Even red herrings appear to be fair game. For example, two female residents speak about a plan they once hatched to kill their tormentor. The scene realizes their entire plan – including the sight of them carrying his body out – only for them to eventually admit that the plan failed. Then the real scene plays out. Murder in a Courtroom even opens with a montage of the women in Chak De mode – set to a spunky anthem – while they get ready and march to the court with sickles on the morning of the attack. To the makers’ credit, despite the overarching theme, things never get lurid. There’s not a single shot of how Yadav might have gone about his sick crimes, with the camera leaving the women to speak of the horrors they faced. Our imagination, for better or worse, does the rest.

As a work of nonfiction, though, the jury is out. Kulkarni tries his best to impose a sense of voice onto history, particularly with the way he makes every recreation look like a haunted memory. There’s an emotional synergy between the speakers and the images they’re recalling. He keeps the focus on the survivors and residents, but also expands the tone by including the friends and co-conspirators of Yadav. The women don’t shy away from confessing. The way they speak suggests that ‘revolution’ is what the world chose to see; all they wanted to do was survive.

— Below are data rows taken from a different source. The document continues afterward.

Lemma Reset_jrel s :
  journal_inv s ->
  exists s', Reset s = (Ret tt, s') /\ jrel s' a_empty /\
    jrn s' = set_offsets 0 0 (set_header (setInvalidFlag (header (jrn s))) (jrn s)).
Proof.
  intros I. set (f := Z.land (flags (header (jrn s))) (2 ^ 64 - 1 - JournalValidFlag)).
  assert (Hf : is_u64 f) by (apply flag_and_u64; apply (ji_header _ I)).
  pose proof (journal_inv_mark s f Hf I) as I0. pose proof (ji_wf _ I0) as W0. unfold Reset.
  rewrite (bind_Ret _ _ _ tt (mark f s)) by (apply Invalidate_eq, I).
  destruct (ClearSection_spec (mark f s) BufWrites W0) as (s1 & E1 & C1).
  unfold ClearWriteSection. rewrite (bind_Ret _ _ _ _ _ E1).
  destruct (ClearSection_spec s1 CorrBlocks (cl_wf _ _ _ _ C1)) as (s2 & E2 & C2).
  unfold ClearCorrectBlockSection. rewrite (bind_Ret _ _ _ _ _ E2).
  rewrite (cl_jrn _ _ _ _ C1) in C2.
  eexists. split; [done|]. split.
  2:{ simpl. by rewrite (cl_jrn _ _ _ _ C2), (cl_jrn _ _ _ _ C1). }
  apply (jrel_empty (mark f s)); [done|..].
  - apply setInvalidFlag_IsValid.
  - apply C2.
  - rewrite (cl_jrn _ _ _ _ C2). apply C1.
  - rewrite (cl_head _ _ _ _ C2). apply C1.
  - rewrite (cl_size _ _ _ _ C2). apply C1.
  - by apply (clear_all_free _ s1).
Qed.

At some point, however, it becomes clear that the docuseries is paranoid of succumbing to the Netflix formula. The problem with swimming against the template is that, in the quest to avoid a typical macro view – urban commentators, psychologists, experts, historians – it goes a little too micro. It becomes a bit too aware of what not to do, and so stays confined to the “how much” and “what” of the story. The few journalists in the mix look out of place, barely touching upon the broader angles (caste, media coverage, repercussions of the case) in the process.

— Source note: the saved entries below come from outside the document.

(* ===== verification/JournalTypes.v ===== *)
(** * The types of the journal

    Go's types bound every field of the journal: [uint64] for header, offsets and
    sizes, [uint32] for the length of a block.  The model has them as [Z], so this
    is a theorem here: whatever bytes the device holds and whichever system calls
    fail, a journal that is opened or created is typed, every operation keeps it
    typed, and what it returns is typed.  [typed I P m] is the judgement: from a
    state with [I], [m] leaves a state with [I] and returns, if it returns, a value
    with [P]; its rules follow the monad. *)
From S2P Require Import Prelude GoInt GoMonad BlockDev Networking Journal JournalSpec JournalCheck.
Open Scope Z_scope.

Definition typed {S A} (I : S -> Prop) (P : A -> Prop) (m : M S A) : Prop :=
  forall s, I s -> I (m s).2 /\ forall a, (m s).1 = Ret a -> P a.

Definition any {A} (_ : A) : Prop := True.

Create HintDb typed.

Section Rules.
Context {S : Type} (I : S -> Prop).

Lemma typed_ret {A} (P : A -> Prop) a : P a -> typed I P (ret a).
Proof. intros Ha s Hs. split; [done|]. by intros a' [= <-]. Qed.
Lemma typed_throw {A} (P : A -> Prop) e : typed I P (@throw S A e).
Proof. by intros s. Qed.
Lemma typed_gets {A} (P : A -> Prop) (f : S -> A) : (forall s, I s -> P (f s)) -> typed I P (gets f).
Proof. intros H s Hs. split; [done|]. intros a [= <-]. by apply H. Qed.
Lemma typed_modify f : (forall s, I s -> I (f s)) -> typed I any (modify f).
Proof. intros H s Hs. split; [by apply H|done]. Qed.
Lemma typed_bind {A B} (Q : A -> Prop) (P : B -> Prop) (m : M S A) (f : A -> M S B) :
  typed I Q m -> (forall a, Q a -> typed I P (f a)) -> typed I P (bind m f).
Proof.
  intros Hm Hf s Hs. destruct (Hm s Hs) as [H1 H2]. unfold bind.
  destruct (m s) as [[a|e|] s']; cbn in *; [|done..]. by apply (Hf a); [apply H2|].
Qed.
Lemma typed_map_err {A} (P : A -> Prop) g (m : M S A) : typed I P m -> typed I P (map_err g m).
Proof. intros H s Hs. destruct (H s Hs). unfold map_err. by destruct (m s) as [[] ?]. Qed.
Lemma typed_lift_opt {A} (P : A -> Prop) o : (forall a, o = Some a -> P a) -> typed I P (@lift_opt S A o).
Proof. intros H s Hs. destruct o; (split; [done|]); [|done]. intros a' [= <-]. by apply H. Qed.
Lemma typed_if {A} (P : A -> Prop) (b : bool) (m1 m2 : M S A) : typed I P m1 -> typed I P m2 -> typed I P (if b then m1 else m2).
Proof. by destruct b. Qed.
Lemma typed_for_range n i body : (forall i, typed I any (body i)) -> typed I any (for_range n i body).
Proof.
  intros H. revert i. induction n as [|n IH]; intros i; cbn [for_range]; [by apply typed_ret|].
  by apply (typed_bind any); [apply H|].
Qed.
Lemma typed_weaken {A} (P Q : A -> Prop) (m : M S A) : (forall a, P a -> Q a) -> typed I P m -> typed I Q m.
Proof. intros HPQ H s Hs. destruct (H s Hs) as [H1 H2]. split; [done|]. intros a Ha. by apply HPQ, H2. Qed.
End Rules.

#[export] Hint Resolve typed_throw typed_modify typed_map_err typed_if typed_for_range : typed.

After opening with the usual overview, the first episode straight-up dives into making-of-a-monster territory. This goes on for a while. As enthralling as the events are, a sense of repetition creeps in. In the second and third episodes, multiple women and families describe their experiences with Akku Yadav in grave detail. The purpose is to reveal the sheer magnitude of evil that Yadav was, and just how isolated the community felt despite belonging to a modern city. It’s also a sign of the documentary taking a stand: Akku Yadav deserved what he got. He pushes them – and us – to the brink. One by one, we hear of the unspeakable things he did, the people he killed, the language he used, the threats he made. There is no respite. It’s drummed into our heads. The account of Usha Narayane, the woman who sparked a change in the slum, is especially unsettling.

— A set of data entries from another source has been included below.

Lemma body_sys_unit : preserves I sys_unit.
Proof using. intros d [H1 H2]. by rewrite sys_unit_healthy. Qed.
Lemma body_GetDeviceSize : preserves I GetDeviceSize.
Proof using. intros d [H1 H2]. by rewrite GetDeviceSize_healthy. Qed.
Lemma body_ReadAt k o : preserves I (ReadAt k o).
Proof using.
  intros d [H1 H2]. unfold ReadAt. destruct (o <? 0); [done|]. destruct k; [done|].
  by rewrite syscall_healthy.
Qed.
Lemma body_write_header h : preserves I (WriteAt (header_bytes h) 0).
Proof using.
  intros d (H1 & H2 & H3). unfold WriteAt. cbn [Z.ltb Z.compare].
  destruct (header_bytes h) as [|x b] eqn:E; [done|]. rewrite <- E. clear E x b.
  rewrite syscall_healthy by done. pose proof (length_header_bytes h) as Hl.
  assert (Hs : forall b : list byte, (length b <= length (content d))%nat ->
    length (splice (Z.to_nat 0) b (content d)) = length (content d0)).
  { intros b Hb. rewrite length_splice; [done|]. lia. }
  destruct (_ <=? _)%nat eqn:Eb; (split; [done|]); cbn [poke set_content content snd]; unfold dev_size in Eb.
  - apply Nat.leb_le in Eb. split; [apply Hs; lia|].
    rewrite <- H3. unfold splice. change (Z.to_nat 0) with 0%nat. rewrite take_0. cbn [app].
    rewrite drop_app_ge by (rewrite Hl; unfold GetHeaderByteSize; lia). rewrite Hl. done.
  - apply Nat.leb_gt in Eb. assert (Hs' := Hs (take (Z.to_nat (dev_size d - 0)) (header_bytes h))).
    rewrite length_take in Hs'. unfold dev_size in *. specialize (Hs' ltac:(lia)).
    split; [done|]. rewrite !drop_ge; [done|..]; rewrite ?Hs'; unfold GetHeaderByteSize; lia.
Qed.
Hint Resolve body_sys_unit body_GetDeviceSize body_ReadAt body_write_header : preserves.

Local Abbreviation IJ := (fun s : JState => I (jdev s)).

But again, we tend to hear familiar words and lines, with each moment overlapping onto the next. The storytelling plateaus midway through, and with nowhere else to go, it seems to move around in circles. Even the recreations start to feel gimmicky, what with the curated bleakness of it all. Despite being a viewer attuned to the cultural significance of this story, it’s hard to ignore the narrative tedium that sets in. The refusal to zoom out beyond a point is frustrating, because the incident revealed the agency of a people that used their caste and class invisibility to their advantage; nobody recognized them because nobody was – and is – looking. At some stage, it’s important to ask: Is a documentary obliged to prove the point that it makes? Where does reporting end and telling begin? Ultimately, it says something that we know more about the predator than the prey. For a documentary that wants to blur the lines between the two, the irony is apparent. Just like a film.